Well, Jesus was tempted to be like God, to flex his cosmic muscle, so to speak, but that’s not a problem for us, is it?  Sometimes the church has become too fond of power, place and privilege.  We often try to lure people to Christ by selling them on what they can get out of church; of what’s in it for them – like we are trying to sell them a better waffle maker.  It is better for us to simply witness to the gospel, to live our lives in love for others and God, and to let the reality of our service speak for itself.  This idea that some people espouse about “how blessed they will be,” smells a lot like profit, selfishness and greed.  God has called us to a life of giving, not getting.  We would do well to walk in Jesus’ footsteps.

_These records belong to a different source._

(* ===== verification/GroInvariant.v ===== *)
(** The invariant of the loop of [handleGRO]: the packets taken so far are
    parted into groups, each with the buffer that is written for it; a group is
    one packet, or the packets that the item of its buffer has merged. *)
From S2P Require Import Prelude Checksum Offload GsoSpec Gro GroSpec GroCoalesce.

Section GroInvariant.
Context (native : endian) (canUDP : bool) (offset : nat) (origs : list bytes).

Notation bufOk := (bufOk offset).
Notation packetOf := (packetOf offset).
Notation mergeOf := (mergeOf native canUDP).

(** A buffer index and the numbers of the packets in that buffer. *)
Abbreviation groups_t := (list (nat * list nat)).

Definition packets (js : list nat) : list bytes := (fun j => nth j origs []) <$> js.

Definition holdsMerge (groups : groups_t) (bufs : list buf) (v : view) : Prop :=
  exists js b, (v_index v, js) ∈ groups /\ bufs !! v_index v = Some b /\ mergeOf v (packets js) (packetOf b).

(** [clear]ed: no offload is asked for. *)
Definition plainHdr (b : buf) : Prop := slice (offset - virtioNetHdrLen) offset (b_data b) = replicate virtioNetHdrLen 0.

Definition single (bufs : list buf) (k : nat) (js : list nat) : Prop :=
  exists j b, js = [j] /\ bufs !! k = Some b /\ packetOf b = nth j origs [] /\ plainHdr b.

(** All but one group stay the same. *)
Definition changedOnly (k : nat) (groups : groups_t) (bufs : list buf) (groups' : groups_t) (bufs' : list buf) : Prop :=
  forall k' js, k' <> k -> (k', js) ∈ groups -> (k', js) ∈ groups' /\ bufs' !! k' = bufs !! k'.

Lemma holdsMerge_frame k groups bufs groups' bufs' v : changedOnly k groups bufs groups' bufs' -> v_index v <> k ->
  holdsMerge groups bufs v -> holdsMerge groups' bufs' v.
Proof.
  intros Hc Hk (js & b & Hg & Eb & Hm). destruct (Hc _ _ Hk Hg) as [Hg' E]. exists js, b. by rewrite E.
Qed.

Lemma group_unique (groups : groups_t) k js js' : NoDup groups.*1 -> (k, js) ∈ groups -> (k, js') ∈ groups -> js = js'.
Proof.
  induction groups as [|[k0 js0] groups IH]; cbn; [by intros _ ?%elem_of_nil|].
  intros [Hn Hd]%NoDup_cons. rewrite !elem_of_cons. intros [E1|H1] [E2|H2]; simplify_eq; auto.
  - destruct Hn. by apply (list_elem_of_fmap_2 fst) in H2.
  - destruct Hn. by apply (list_elem_of_fmap_2 fst) in H1.
Qed.

(** The packets of a group tell the protocol and the flow. *)
Lemma merge_unique groups bufs v v' : NoDup groups.*1 -> holdsMerge groups bufs v -> holdsMerge groups bufs v' ->
  v_index v = v_index v' -> v_tcp v = v_tcp v' /\ v_key v = v_key v'.
Proof.
  intros Hd (js & b & Hg & Eb & Hm) (js' & b' & Hg' & Eb' & Hm') E. rewrite <- E in Hg', Eb'.
  pose proof (group_unique _ _ _ _ Hd Hg Hg') as <-. pose proof (mo_chunks _ _ _ _ _ Hm) as Hc.
  pose proof (mo_flow _ _ _ _ _ Hm) as Hf. pose proof (mo_flow _ _ _ _ _ Hm') as Hf'.
  destruct (packets js) as [|q qs]; [done|]. apply Forall_cons in Hf as [Hf _]. apply Forall_cons in Hf' as [Hf' _].
  pose proof (of_candidate _ _ _ Hf) as C1. rewrite (of_candidate _ _ _ Hf') in C1.
  pose proof (of_key _ _ _ Hf) as K1. pose proof (of_key _ _ _ Hf') as K2.
  assert (v_tcp v = v_tcp v' /\ v_isV6 v = v_isV6 v') as [E1 E2] by (by destruct (v_tcp v), (v_tcp v'), (v_isV6 v), (v_isV6 v')).
  split; [done|]. rewrite E1, E2, K2 in K1. congruence.
Qed.

(** ** Tables *)

Section Table.
Context {item : Type} (tcp : bool) (viewF : item -> view) (itemOk : item -> Prop).

Definition itemFits (groups : groups_t) (bufs : list buf) (key : flowKey) (x : item) : Prop :=
  itemOk x /\ v_key (viewF x) = key /\ v_tcp (viewF x) = tcp /\ holdsMerge groups bufs (viewF x).

Definition indices (items : list item) : list nat := (fun x => v_index (viewF x)) <$> items.

Record tableOk (n : nat) (groups : groups_t) (bufs : list buf) (t : groTable item) : Prop := {
  to_items : map_Forall (fun key items => Forall (itemFits groups bufs key) items /\ NoDup (indices items)) (itemsByFlow t);
  to_pool : (itemsPool t + size (itemsByFlow t))%nat = IdealBatchSize;
  to_size : (size (itemsByFlow t) <= n)%nat }.

Definition liveIn (t : groTable item) (k : nat) : Prop :=
  exists key items, itemsByFlow t !! key = Some items /\ k ∈ indices items.

Definition itemsOf (t : groTable item) (key : flowKey) : list item := default [] (itemsByFlow t !! key).

Lemma fits_frame k groups bufs groups' bufs' key x : changedOnly k groups bufs groups' bufs' -> v_index (viewF x) <> k ->
  itemFits groups bufs key x -> itemFits groups' bufs' key x.
Proof. intros Hc Hk (H1 & H2 & H3 & H4). split_and!; try done. by eapply holdsMerge_frame. Qed.

(** The item at another key is about another buffer. *)
Lemma other_key groups bufs v key x : NoDup groups.*1 -> holdsMerge groups bufs v -> v_tcp v <> tcp \/ v_key v <> key ->
  itemFits groups bufs key x -> v_index (viewF x) <> v_index v.
Proof.
  intros Hd Hv Hne (H1 & H2 & H3 & H4) E. destruct (merge_unique groups bufs _ _ Hd H4 Hv E) as [E1 E2].
  rewrite H3 in E1. rewrite H2 in E2. destruct Hne; congruence.
Qed.

Lemma tableOk_frame n n' k groups bufs groups' bufs' t : tableOk n groups bufs t -> (n <= n')%nat ->
  changedOnly k groups bufs groups' bufs' ->
  (forall key x, itemFits groups bufs key x -> v_index (viewF x) <> k) -> tableOk n' groups' bufs' t.
Proof.
  intros [H1 H2 H3] Hn Hc Hk. constructor; [|done|lia]. eapply map_Forall_impl; [exact H1|].
  intros key items [Hf Hd]. split; [|done]. eapply Forall_impl; [exact Hf|]. intros x Hx. eapply fits_frame; [done|by eapply Hk|done].
Qed.

(** One flow gets other items. *)
Lemma tableOk_set n n' k groups bufs groups' bufs' t key items' pool' : tableOk n groups bufs t ->
  changedOnly k groups bufs groups' bufs' ->
  (forall key' x, key' <> key -> itemFits groups bufs key' x -> v_index (viewF x) <> k) ->
  Forall (itemFits groups' bufs' key) items' -> NoDup (indices items') ->
  (pool' + size (<[key := items']> (itemsByFlow t)))%nat = IdealBatchSize ->
  (size (<[key := items']> (itemsByFlow t)) <= n')%nat ->
  tableOk n' groups' bufs' (mkTable (<[key := items']> (itemsByFlow t)) pool').
Proof.
  intros [H1 H2 H3] Hc Hk Hf Hd Hp Hs. constructor; [|done|done]. intros key' items E. cbn in E.
  destruct (decide (key' = key)) as [->|Hne].
  - rewrite lookup_insert_eq in E. by injection E as <-.
  - rewrite lookup_insert_ne in E by done. destruct (H1 _ _ E) as [Hf' Hd']. split; [|done].
    eapply Forall_impl; [exact Hf'|]. intros x Hx. eapply fits_frame; [done|by eapply Hk|done].
Qed.

Lemma tableOk_items n groups bufs t key : tableOk n groups bufs t ->
  Forall (itemFits groups bufs key) (itemsOf t key) /\ NoDup (indices (itemsOf t key)).
Proof.
  intros H. unfold itemsOf. destruct (itemsByFlow t !! key) as [items|] eqn:E; cbn; [by apply (to_items _ _ _ _ H)|].
  split; constructor.
Qed.

Lemma live_set t key items' pool' k k' : (forall j, j <> k -> j ∈ indices (itemsOf t key) -> j ∈ indices items') ->
  k' <> k -> liveIn t k' -> liveIn (mkTable (<[key := items']> (itemsByFlow t)) pool') k'.
Proof.
  intros Hi Hk (key' & items & E & Hin). destruct (decide (key' = key)) as [->|Hne].
  - exists key, items'. cbn. rewrite lookup_insert_eq. split; [done|]. apply Hi; [done|]. unfold itemsOf. by rewrite E.
  - exists key', items. cbn. by rewrite lookup_insert_ne.
Qed.

(** A new item is about a new buffer. *)
Lemma insert_ok n groups bufs groups' bufs' t key x : tableOk n groups bufs t -> (n < IdealBatchSize)%nat ->
  changedOnly (v_index (viewF x)) groups bufs groups' bufs' ->
  (forall key y, itemFits groups bufs key y -> v_index (viewF y) <> v_index (viewF x)) -> itemFits groups' bufs' key x ->
  exists t', insertItem key x t = Some t' /\ tableOk (S n) groups' bufs' t' /\ liveIn t' (v_index (viewF x)) /\
    (forall k, liveIn t k -> liveIn t' k) /\ forall key, itemsOf t' key <> [] \/ itemsByFlow t' !! key = itemsByFlow t !! key.
Proof.
  intros Ht Hn Hc Hk Hx. destruct (tableOk_items _ _ _ _ key Ht) as [Hf Hd].
  assert (Forall (itemFits groups' bufs' key) (itemsOf t key ++ [x]) /\ NoDup (indices (itemsOf t key ++ [x]))) as [Hf' Hd'].
  { split.
    - apply Forall_app. split; [|by apply Forall_singleton]. eapply Forall_impl; [exact Hf|].
      intros y Hy. eapply fits_frame; [done|by eapply Hk|done].
    - unfold indices in *. rewrite fmap_app. apply NoDup_app. split_and!; [done| |apply NoDup_singleton].
      intros j (y & -> & Hy)%list_elem_of_fmap Hj. apply list_elem_of_singleton in Hj. rewrite Forall_forall in Hf.
      by apply (Hk _ y (Hf y Hy)). }
  assert (forall pool', (pool' + size (<[key := itemsOf t key ++ [x]]> (itemsByFlow t)))%nat = IdealBatchSize ->
    (size (<[key := itemsOf t key ++ [x]]> (itemsByFlow t)) <= S n)%nat ->
    let t' := mkTable (<[key := itemsOf t key ++ [x]]> (itemsByFlow t)) pool' in
    tableOk (S n) groups' bufs' t' /\ liveIn t' (v_index (viewF x)) /\ (forall k, liveIn t k -> liveIn t' k) /\
    forall key, itemsOf t' key <> [] \/ itemsByFlow t' !! key = itemsByFlow t !! key) as Hgo.
  { intros pool' Hp Hs. split_and!.
    - eapply tableOk_set; try done. intros; by eapply Hk.
    - exists key, (itemsOf t key ++ [x]). cbn. rewrite lookup_insert_eq. split; [done|].
      unfold indices. rewrite fmap_app. apply elem_of_app. right. by apply list_elem_of_singleton.
    - intros k Hl. apply (live_set _ _ _ _ (S k)); [|lia|done]. intros j _ Hj. unfold indices in *. rewrite fmap_app. apply elem_of_app. by left.
    - intros key'. unfold itemsOf at 1. cbn. destruct (decide (key' = key)) as [->|Hne].
      + left. rewrite lookup_insert_eq. cbn. by destruct (itemsOf t key).
      + right. by rewrite lookup_insert_ne. }
  pose proof (to_pool _ _ _ _ Ht) as Hp. pose proof (to_size _ _ _ _ Ht) as Hs. unfold insertItem.
  unfold itemsOf in Hgo at 1. unfold itemsOf in Hgo. destruct (itemsByFlow t !! key) as [items|] eqn:E; cbn [default] in Hgo.
  - eexists. split; [done|]. apply (Hgo (itemsPool t)); rewrite map_size_insert_Some by (by eexists); lia.
  - destruct (itemsPool t) as [|pool']; [lia|]. eexists. split; [done|].
    apply (Hgo pool'); rewrite map_size_insert_None by done; lia.
Qed.

Lemma same_size t key x j (items' : list item) : itemsOf t key !! j = Some x ->
  size (<[key := items']> (itemsByFlow t)) = size (itemsByFlow t).
Proof.
  intros E. apply map_size_insert_Some. unfold itemsOf in E. destruct (itemsByFlow t !! key); [by eexists|done].
Qed.

Lemma fits_at n groups bufs t key j x : tableOk n groups bufs t -> itemsOf t key !! j = Some x -> itemFits groups bufs key x.
Proof. intros Ht E. destruct (tableOk_items _ _ _ _ key Ht) as [Hf _]. by eapply Forall_lookup_1. Qed.

(** The other items at the key of [x]. *)
Lemma others_at n groups bufs t key j x : tableOk n groups bufs t -> itemsOf t key !! j = Some x ->
  forall j' y, j' <> j -> itemsOf t key !! j' = Some y -> v_index (viewF y) <> v_index (viewF x).
Proof.
  intros Ht E j' y Hj Ey Ei. destruct (tableOk_items _ _ _ _ key Ht) as [_ Hd]. apply Hj.
  eapply (NoDup_lookup (indices _)); [exact Hd| |]; unfold indices; rewrite list_lookup_fmap;
    [by rewrite Ey|rewrite E; cbn; by rewrite Ei].
Qed.

(** The item of a buffer whose group has grown. *)
Lemma update_ok n n' groups bufs groups' bufs' t key j x x' : tableOk n groups bufs t -> (n <= n')%nat -> NoDup groups.*1 ->
  itemsOf t key !! j = Some x -> v_index (viewF x') = v_index (viewF x) ->
  changedOnly (v_index (viewF x)) groups bufs groups' bufs' -> itemFits groups' bufs' key x' ->
  exists t', updateAt key x' j t = Some t' /\ tableOk n' groups' bufs' t' /\ (forall k, liveIn t k -> liveIn t' k) /\
    (forall key, itemsByFlow t' !! key <> Some [] \/ itemsByFlow t !! key = Some []).
Proof.
  intros Ht Hn Hd E Ei Hc Hx'. pose proof (fits_at _ _ _ _ _ _ _ Ht E) as Hx. unfold updateAt. fold (itemsOf t key).
  rewrite orElse_true by (apply Nat.ltb_lt, (lookup_lt_Some _ _ _ E)). eexists. split; [done|].
  assert (indices (<[j := x']> (itemsOf t key)) = indices (itemsOf t key)) as Eind.
  { unfold indices. rewrite list_fmap_insert. apply list_insert_id. rewrite list_lookup_fmap, E. cbn. by rewrite Ei. }
  split_and!.
  - eapply tableOk_set; [exact Ht|exact Hc|..].
    + intros key' y Hne Hy. eapply other_key; [done|apply Hx| |done]. right. destruct Hx as (_ & -> & _). done.
    + apply Forall_lookup. intros j' y Ey. destruct (decide (j' = j)) as [->|Hj].
      * rewrite list_lookup_insert_eq in Ey by apply (lookup_lt_Some _ _ _ E). by injection Ey as <-.
      * rewrite list_lookup_insert_ne in Ey by done. eapply fits_frame; [done|by eapply others_at|by eapply fits_at].
    + rewrite Eind. by apply (tableOk_items _ _ _ _ key Ht).
    + rewrite (same_size t key x j) by done. apply Ht.
    + rewrite (same_size t key x j) by done. destruct Ht. lia.
  - intros k Hk. apply (live_set t key _ _ (S k)); [|lia|done]. by rewrite Eind.
  - intros key'. cbn. destruct (decide (key' = key)) as [->|Hne].
    + left. rewrite lookup_insert_eq. intros [= El]. apply (f_equal length) in El. rewrite length_insert in El.
      apply lookup_lt_Some in E. cbn in El. lia.
    + rewrite lookup_insert_ne by done. destruct (itemsByFlow t !! key') as [[|]|]; [by right|by left|by left].
Qed.

Lemma delete_ok n groups bufs bufs' t key j x : tableOk n groups bufs t -> NoDup groups.*1 ->
  itemsOf t key !! j = Some x -> changedOnly (v_index (viewF x)) groups bufs groups bufs' ->
  exists t', deleteAt key j t = Some t' /\ tableOk n groups bufs' t' /\
    (forall k, k <> v_index (viewF x) -> liveIn t k -> liveIn t' k) /\ forall j', (j' < j)%nat -> itemsOf t' key !! j' = itemsOf t key !! j'.
Proof.
  intros Ht Hd E Hc. pose proof (fits_at _ _ _ _ _ _ _ Ht E) as Hx. unfold deleteAt. fold (itemsOf t key).
  pose proof (lookup_lt_Some _ _ _ E) as Hj.
  rewrite orElse_true by (by apply Nat.ltb_lt). eexists. split; [done|]. rewrite <- delete_take_drop. split_and!.
  - eapply tableOk_set; [exact Ht|exact Hc|..].
    + intros key' y Hne Hy. eapply other_key; [done|apply Hx| |done]. right. destruct Hx as (_ & -> & _). done.
    + apply Forall_lookup. intros j' y Ey. rewrite list_lookup_delete in Ey.
      assert (exists j0, j0 <> j /\ itemsOf t key !! j0 = Some y) as (j0 & Hj0 & Ey0)
        by (destruct (decide (j' < j)%nat); [exists j'|exists (S j')]; split; [lia|done|lia|done]).
      eapply fits_frame; [done|by eapply others_at|by eapply fits_at].
    + unfold indices. rewrite list_fmap_delete. eapply sublist_NoDup; [|apply sublist_delete]. by apply (tableOk_items _ _ _ _ key Ht).
    + rewrite (same_size t key x j) by done. apply Ht.
    + rewrite (same_size t key x j) by done. apply Ht.
  - intros k Hk. apply (live_set t key _ _ (v_index (viewF x))); [|done]. intros i Hi. unfold indices. rewrite list_fmap_delete.
    intros (i0 & Ei)%list_elem_of_lookup. apply list_elem_of_lookup. assert (i0 <> j).
    { intros ->. rewrite list_lookup_fmap, E in Ei. cbn in Ei. congruence. }
    destruct (decide (i0 < j)%nat).
    + exists i0. by rewrite list_lookup_delete_lt.
    + exists (pred i0). rewrite list_lookup_delete_ge by lia. by replace (S (pred i0)) with i0 by lia.
  - intros j' Hj'. unfold itemsOf at 1. cbn. rewrite lookup_insert_eq. cbn. by apply list_lookup_delete_lt.
Qed.

End Table.

End GroInvariant.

Sara Groves is a wonderful Christian song writer.  In her song generations, she writes:

I can taste the fruit of Eve

I'm aware of sickness, death and disease

The results of her choices are vast

Eve was the first but she wasn't the last


And if I were honest with myself

Had I been standing at that tree

My mouth and my hands would be covered with fruit

Things I shouldn't know and things I shouldn't see


Remind me of this with every decision

Generations will reap what I sow

I can pass on a curse or a blessing

To those I will never know


She taught me to fear the serpent

I'm learning the fear myself

And all of the things I am capable of

In my search for wisdom, acceptance and wealth


And to say that the devil made me do it

Is a cop out and a lie

The devil can't make me do anything

When I'm calling on Jesus Christ


Remind me of this with every decision

Generations will reap what I sow

I can pass on a curse or a blessing

To those I will never know[2]


Jesus clung faithfully to his vocation as a child of God.  In doing so, he gave us the secret to keeping Satan at bay: be faithful to who you are as a child of God.  Hold fast to the calling that God has given you to be his salt and light in this world.  Trust in God’s word and dismiss the words of the tempter.  Every response Jesus has is in scripture.  We still have temptation.  The fruit of Adam and Eve is still on our lips.  But through Christ, we now have the victory.  Jesus has shown us the way; now we must follow.


[1] (R. Maurice Boyd, Why Doesn't God Do Things Perfectly?, Abingdon Press, 1999, pp. 114-115.)

[2] Sara Groves, Generations, from the album Generations, Sponge Records, 2001.